Turning to market structure, IR folks and execs, one tidbit on Goldman Sachs. Long-time readers, you know we were writing about their dominance years ago, before it was de rigueur. In the quarter, Goldman generated $10 billion from trading and $736 million from underwriting. This is what you get when you separate research and trading. Is the solution better than the problem that “policy” hoped to solve? Ask yourself the same question about the Federal Reserve, created in 1913 to halt the “money trust” monopoly and market panics. And then pick any gigantic solution designed to solve some problem, and pose again the common-sense query: are we better off?
Anyway, let’s switch to Monday’s trading and why the Dow and broad market measures advanced more than 2%. What we write here is always about making you look cool in the IR chair. And you look cool when you have answers. When you know things other people in your company don’t. And when you can arm your executives with information and insulate them from criticism.
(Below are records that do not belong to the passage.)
(* ===== verification/Gql.v ===== *)
(** * The ISO GQL emitter ([voyager-core/src/emitters/iso_gql.rs])

    [IsoGqlEmitter] has the fields of [CypherEmitter], and many of its methods are
    copies; those are defined as such, the others in full. *)
From S2P Require Import Prelude Bytes F64 Errors Text Ast Label Emit.
From S2P Require Cypher.

Open Scope Z_scope.
Open Scope string_scope.
Open Scope list_scope.

(** Functions taken to return strings, and the GQL names of functions. *)
Definition string_functions : list string :=
  ["tolower"; "lower"; "toupper"; "upper"; "trim"; "btrim"; "ltrim"; "rtrim"; "split"; "substring";
   "replace"; "reverse"; "left"; "right"; "concat"].

Definition gql_func (name : string) : string :=
  let l := to_ascii_lowercase name in
  if decide (l ∈ ["tolower"; "lower"]) then "lower"
  else if decide (l ∈ ["toupper"; "upper"]) then "upper"
  else if decide (l ∈ ["length"; "char_length"; "character_length"]) then "char_length"
  else if decide (l ∈ ["size"; "cardinality"]) then "cardinality"
  else if decide (l ∈ ["distance"; "point.distance"; "point_distance"]) then "point.distance"
  else if decide (l ∈ ["ceil"; "ceiling"]) then "ceil"
  else if decide (l ∈ ["ln"; "log"]) then "ln"
  else if decide (l ∈ ["path_length"; "elements"; "coalesce"; "trim"; "btrim"; "ltrim"; "rtrim"; "split";
                       "substring"; "replace"; "reverse"; "left"; "right"; "abs"; "sqrt"; "floor";
                       "round"; "exp"; "log10"; "sin"; "cos"; "tan"; "asin"; "acos"; "atan"]) then l
  else name.

Section gql.
Context `{LiteralDebug} (a : QueryAstArena) (c : Calls).

(** Reads the arena only; a handle that points nowhere is no string. *)
Definition is_likely_string_expr (h : NodeHandle) : EM bool :=
  λ s, match arena_get a h with
       | Err _ => Ok (false, s)
       | Ok n =>
           match n with
           | Literal (LString _) => Ok (true, s)
           | BinaryExpression _ Concat _ => Ok (true, s)
           | BinaryExpression l Add r =>
               (b ← likely_string c l; if b : bool then mret true else likely_string c r) s
           | FunctionCall name _ =>
               Ok (bool_decide (to_ascii_lowercase name ∈ string_functions), s)
           | _ => Ok (false, s)
           end
       end.

(** ** Patterns *)

Definition emit_pattern_predicate : NodeHandle → EM () := Cypher.emit_pattern_predicate a c.
Definition emit_predicates : list NodeHandle → EM () := Cypher.emit_predicates a c.

Definition emit_node_pattern (handle : NodeHandle) : EM () :=
  n ← node a handle;
  match n with
  | NodePattern variable label_expression predicates =>
      _ ← push_str "(";
      _ ← e_option push_str variable;
      _ ← push_str (emit_gql_node_labels label_expression);
      _ ← emit_predicates predicates;
      push_str ")"
  | _ => violation "Expected NodePattern, got "
  end.

Definition emit_quantifier (min_hops max_hops : option Z) : EM () :=
  match min_hops, max_hops with
  | None, None => mret tt
  | _, _ =>
      _ ← push_str "{";
      _ ← push_str match min_hops with Some min => num min | None => "1" end;
      _ ← push_str ",";
      _ ← e_option (λ max, push_str (num max)) max_hops;
      push_str "}"
  end.

Definition emit_edge_pattern_unquantified (handle : NodeHandle) : EM () :=
  n ← node a handle;
  match n with
  | EdgePattern variable label_expression direction _ _ predicates target_node =>
      _ ← push_str match direction with
                   | DirIncoming => "<-["
                   | DirOutgoing | DirUndirected => "-["
                   end;
      _ ← e_option push_str variable;
      _ ← push_str (emit_gql_edge_labels label_expression);
      _ ← emit_predicates predicates;
      _ ← push_str match direction with
                   | DirOutgoing => "]->"
                   | DirIncoming | DirUndirected => "]-"
                   end;
      emit_node_pattern target_node
  | _ => violation "Expected EdgePattern, got "
  end.

Definition emit_edge_pattern (handle : NodeHandle) : EM () :=
  n ← node a handle;
  match n with
  | EdgePattern variable label_expression direction min_hops max_hops predicates target_node =>
      _ ← push_str match direction with
                   | DirIncoming => "<-["
                   | DirOutgoing | DirUndirected => "-["
                   end;
      _ ← e_option push_str variable;
      _ ← push_str (emit_gql_edge_labels label_expression);
      _ ← emit_predicates predicates;
      _ ← push_str match direction with
                   | DirOutgoing => "]->"
                   | DirIncoming | DirUndirected => "]-"
                   end;
      _ ← emit_quantifier min_hops max_hops;
      emit_node_pattern target_node
  | _ => violation "Expected EdgePattern, got "
  end.

(** A path of one quantified edge is put in parentheses, the quantifier after it. *)
Definition quantifier_of (n : AstNode) : option (option Z * option Z) :=
  match n with
  | EdgePattern _ _ _ None None _ _ => None
  | EdgePattern _ _ _ min_hops max_hops _ _ => Some (min_hops, max_hops)
  | _ => None
  end.

Definition emit_edges (start_node : NodeHandle) (edges : list NodeHandle) : EM () :=
  _ ← emit_node_pattern start_node; e_each emit_edge_pattern edges.

Definition emit_chain (start_node : NodeHandle) (edges : list NodeHandle) : EM () :=
  match edges with
  | [] => emit_node_pattern start_node
  | [edge] =>
      edge_node ← node a edge;
      match quantifier_of edge_node with
      | Some (min_hops, max_hops) =>
          _ ← push_str "(";
          _ ← emit_node_pattern start_node;
          _ ← emit_edge_pattern_unquantified edge;
          _ ← push_str ")";
          emit_quantifier min_hops max_hops
      | None => emit_edges start_node edges
      end
  | _ => emit_edges start_node edges
  end.

Definition emit_path (handle : NodeHandle) : EM () :=
  n ← node a handle;
  match n with
  | NodePattern _ _ _ => emit_node_pattern handle
  | PathChain path_variable path_mode start_node edges =>
      _ ← e_option (λ var, _ ← push_str var; push_str " = ") path_variable;
      _ ← match path_mode with
          | PMNone => mret tt
          | m => _ ← push_str (path_mode_str m); push_str " "
          end;
      emit_chain start_node edges
  | MatchClause _ (_ :: _ as paths) _ => separated ", " (path_ c) paths
  | QueryStatement _ _ _ (_ :: _ as matches) _ _ _ _ => separated ", " (path_ c) matches
  | _ => violation "Expected PathChain or NodePattern, got "
  end.

(** ** Expressions *)

Definition emit_where : NodeHandle → EM () := Cypher.emit_where a c.
Definition emit_match_clause : bool → list NodeHandle → option NodeHandle → EM () :=
  Cypher.emit_match_clause a c.

Definition emit_subquery_body (handle : NodeHandle) : EM () :=
  n ← node a handle;
  match n with
  | NodePattern _ _ _ | PathChain _ _ _ _ => _ ← push_str "MATCH "; emit_path handle
  | MatchClause optional paths where_clause => emit_match_clause optional paths where_clause
  | QueryStatement _ _ _ _ _ _ _ _ => nested_query (query c handle)
  | WhereClause _ => emit_where handle
  | _ => expr c handle false
  end.

Definition emit_binary (l : NodeHandle) (op : BinaryOp) (r : NodeHandle) (nested : bool) : EM () :=
  _ ← e_when nested (push_str "(");
  _ ← expr c l true;
  _ ← match op with
      | Concat => push_str " || "
      | Add =>
          b ← likely_string c l;
          is_string_concat ← (if b : bool then mret true else likely_string c r);
          push_str (if is_string_concat : bool then " || " else " + ")
      | other => _ ← push_str " "; _ ← push_str (op_display other); push_str " "
      end;
  _ ← expr c r true;
  e_when nested (push_str ")").

Definition emit_unary : UnaryOp → NodeHandle → EM () := Cypher.emit_unary c.
Definition emit_case : option NodeHandle → list (NodeHandle * NodeHandle) → option NodeHandle → EM () :=
  Cypher.emit_case c.

Definition emit_expression (handle : NodeHandle) (nested : bool) : EM () :=
  n ← node a handle;
  match n with
  | Identifier id => push_str id
  | NodePattern (Some var) _ _ => push_str var
  | EdgePattern (Some var) _ _ _ _ _ _ => push_str var
  | ParameterNode param => _ ← push_str "$"; push_str param
  | PropertyAccess target property =>
      _ ← expr c target false;
      e_when (negb (bool_decide (property = ""))) (_ ← push_str "."; push_str property)
  | Literal lit => push_literal lit
  | BinaryExpression l op r => emit_binary l op r nested
  | UnaryExpression op operand => emit_unary op operand
  | FunctionCall name arguments =>
      _ ← push_str (gql_func name);
      _ ← push_str "(";
      _ ← separated ", " (λ arg, expr c arg false) arguments;
      push_str ")"
  | CaseExpression operand branches else_branch => emit_case operand branches else_branch
  | ListComprehension variable list_expression where_filter map_expression =>
      _ ← push_str "[";
      _ ← push_str variable;
      _ ← push_str " IN ";
      _ ← expr c list_expression false;
      _ ← e_option (λ wh, _ ← push_str " WHERE "; expr c wh false) where_filter;
      _ ← e_option (λ m, _ ← push_str " | "; expr c m false) map_expression;
      push_str "]"
  | PatternComprehension path where_filter projection =>
      _ ← push_str "[";
      _ ← path_ c path;
      _ ← e_option (λ wh, _ ← push_str " WHERE "; expr c wh false) where_filter;
      _ ← push_str " | ";
      _ ← expr c projection false;
      push_str "]"
  | ExistsSubquery subquery =>
      _ ← push_str "EXISTS { "; _ ← emit_subquery_body subquery; push_str " }"
  | CountSubquery subquery =>
      _ ← push_str "COUNT { "; _ ← emit_subquery_body subquery; push_str " }"
  | ListLiteral items =>
      _ ← push_str "["; _ ← separated ", " (λ item, expr c item false) items; push_str "]"
  | _ => violation "Unsupported expression node: "
  end.

(** ** Projections and clauses *)

Definition emit_projection_item : ProjectionItem → EM () := Cypher.emit_projection_item c.
Definition emit_order_by : list (NodeHandle * bool) → EM () := Cypher.emit_order_by c.

Definition emit_return (projections : list ProjectionItem) (distinct : bool)
    (order_by : list (NodeHandle * bool)) (skip limit : option Z) : EM () :=
  _ ← push_str " RETURN ";
  _ ← e_when distinct (push_str "DISTINCT ");
  _ ← separated ", " emit_projection_item projections;
  _ ← emit_order_by order_by;
  _ ← e_option (λ s, push_str (" OFFSET " +:+ num s)) skip;
  e_option (λ l, push_str (" LIMIT " +:+ num l)) limit.

Definition emit_with (handle : NodeHandle) : EM () :=
  n ← node a handle;
  match n with
  | WithClause distinct projections order_by skip limit where_clause =>
      _ ← push_str "WITH ";
      _ ← e_when distinct (push_str "DISTINCT ");
      _ ← separated ", " emit_projection_item projections;
      _ ← e_option emit_where where_clause;
      _ ← emit_order_by order_by;
      _ ← e_option (λ s, push_str (" OFFSET " +:+ num s)) skip;
      e_option (λ l, push_str (" LIMIT " +:+ num l)) limit
  | _ => violation "Expected WithClause, got "
  end.

Definition emit_set_item : NodeHandle → EM () := Cypher.emit_set_item a c.

Definition emit_create (handle : NodeHandle) : EM () :=
  n ← node a handle;
  match n with
  | CreateClause paths => _ ← push_str "INSERT "; separated ", " (path_ c) paths
  | _ => violation "Expected CreateClause, got "
  end.

Definition emit_merge (handle : NodeHandle) : EM () :=
  n ← node a handle;
  match n with
  | MergeClause path on_create_set on_match_set =>
      _ ← push_str "UPSERT ";
      _ ← path_ c path;
      let all_sets := on_create_set ++ on_match_set in
      e_when (negb (bool_decide (all_sets = [])))
        (_ ← push_str " SET "; separated ", " emit_set_item all_sets)
  | _ => violation "Expected MergeClause, got "
  end.

Definition emit_set : NodeHandle → EM () := Cypher.emit_set a c.

Definition emit_delete (handle : NodeHandle) : EM () :=
  n ← node a handle;
  match n with
  | DeleteClause _ targets => _ ← push_str "DELETE "; separated ", " (λ t, expr c t false) targets
  | _ => violation "Expected DeleteClause, got "
  end.

Definition emit_remove : NodeHandle → EM () := Cypher.emit_remove a c.
Definition emit_unwind : NodeHandle → EM () := Cypher.emit_unwind a c.

(** ** Statements *)

Definition emit_match : NodeHandle → EM () := Cypher.emit_match a c.

Definition emit_linear (handle : NodeHandle) : EM () :=
  n ← node a handle;
  match n with
  | LetClause variable expression =>
      _ ← push_str "LET "; _ ← push_str variable; _ ← push_str " = "; expr c expression false
  | FilterClause predicate => _ ← push_str "FILTER "; expr c predicate false
  | _ => mret tt
  end.

Definition emit_mutation (handle : NodeHandle) : EM () :=
  n ← node a handle;
  match n with
  | CreateClause _ => emit_create handle
  | MergeClause _ _ _ => emit_merge handle
  | SetClause _ => emit_set handle
  | DeleteClause _ _ => emit_delete handle
  | RemoveClause _ => emit_remove handle
  | _ => violation "Unsupported mutation clause in ISO GQL: "
  end.

Definition emit_return_clause (handle : NodeHandle) : EM (list ColumnMeta) :=
  n ← node a handle;
  match n with
  | ReturnClause distinct projections order_by skip limit =>
      _ ← emit_return projections distinct order_by skip limit;
      from_projections a c projections
  | _ => mret []
  end.

(** A procedure call has no columns here, and [load_csv] is not looked at. *)
Definition visit_query (root : NodeHandle) : EM CompiledQuery :=
  _ ← clear_fields;
  root_node ← node a root;
  ignored ← mode_ignored;
  match root_node with
  | ProcedureCall execution_mode namespace procedure arguments yield_items =>
      _ ← e_when (negb ignored) (push_str (Cypher.mode_prefix execution_mode));
      _ ← push_str "CALL ";
      _ ← e_option (λ ns, _ ← push_str ns; push_str ".") namespace;
      _ ← push_str procedure;
      _ ← push_str "(";
      _ ← separated ", " (λ arg, expr c arg false) arguments;
      _ ← push_str ")";
      _ ← e_when (negb (bool_decide (yield_items = [])))
            (_ ← push_str " YIELD "; push_str (join ", " yield_items));
      take_compiled (if ignored : bool then Normal else execution_mode) []
  | QueryStatement execution_mode _ unwinds matches linear_clauses with_clauses mutations
      return_clause =>
      _ ← e_when (negb ignored) (push_str (Cypher.mode_prefix execution_mode));
      has_emitted ← spaced emit_unwind unwinds false;
      has_emitted ← spaced emit_match matches has_emitted;
      has_emitted ← spaced emit_linear linear_clauses has_emitted;
      has_emitted ← spaced emit_with with_clauses has_emitted;
      _ ← spaced emit_mutation mutations has_emitted;
      cols ← match return_clause with Some h => emit_return_clause h | None => mret [] end;
      take_compiled (if ignored : bool then Normal else execution_mode) cols
  | _ => violation "Invalid root AST node for ISO GQL: "
  end.
End gql.

Fixpoint gql_calls `{LiteralDebug} (a : QueryAstArena) (fuel : nat) : Calls :=
  match fuel with
  | O => no_calls
  | S fuel =>
      let c := gql_calls a fuel in
      mkCalls (emit_expression a c) (emit_path a c) (visit_query a c)
        (resolve_expression_name a c) (is_likely_string_expr a c)
  end.

Definition gql_visit `{LiteralDebug} (a : QueryAstArena) (root : NodeHandle) : EM CompiledQuery :=
  query (gql_calls a (S (length (nodes a)))) root.

Definition gql_compile `{LiteralDebug} (e : Emitter) (a : QueryAstArena) (root : NodeHandle) :
    result stop CompiledQuery :=
  fst <$> gql_visit a root e.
Why the markets goosed themselves Monday is anybody’s guess. But for sure it wasn’t because the terrible jobs report for June drove frenzied buying (we couldn’t resist…sometimes the silliest explanations form headlines). Actually, we do believe we know why. For context, the amount of volume executing on what we call speculative platforms – that is, trading systems that facilitate tactics, not investing – continues to creep ever higher. We also saw fundamental money departing last week at double the rate that it showed up in June (which was a tepid pace anyway).
It’s therefore likely that fundamental money was not the driver. What we do know is that 2010 LEAPS converted on Monday from long-term options to buy and sell indexes, stocks and Exchange Traded Funds (ETFs) before January 2010, to regular options. Now stay with me here – no glazing eyes. There’s to me a stark conclusion that no others have mentioned.
The LEAPS tranche that converted yesterday included all the big “Spiders,” the Standard & Poors Depository Receipts. These are ETFs that divide the S&P into nine sectors. Yup, there are LEAPS on SPDRs – derivatives on derivatives. In addition, four other sector SPDRs converted yesterday: Homebuilder S&P, Retail S&P, Gold, and Mid-cap ETFs.
What’s it mean when options expire and markets throttle up for a day? We think demand for shorter-term options increased, creating a run on ETFs (just a couple dominated, especially the financial-sector ETF, and trading jumped late in the day – often an indicator of leveraged ETF-style action). This is in fact not a good sign. Traders want more leverage, more short-term protection, more ability to gamble without committing resources. They’ve positioned themselves yet more aggressively like Goldman Sachs to profit on markets that move up, down and sideways, rather than by steady investing.
So, expect all the above in the short-term, and over the long-term, greater likelihood of market slippage because investors have reduced long-term hedges in favor of ones with narrow windows. These are the marks of uncertainty, not “green shoots.”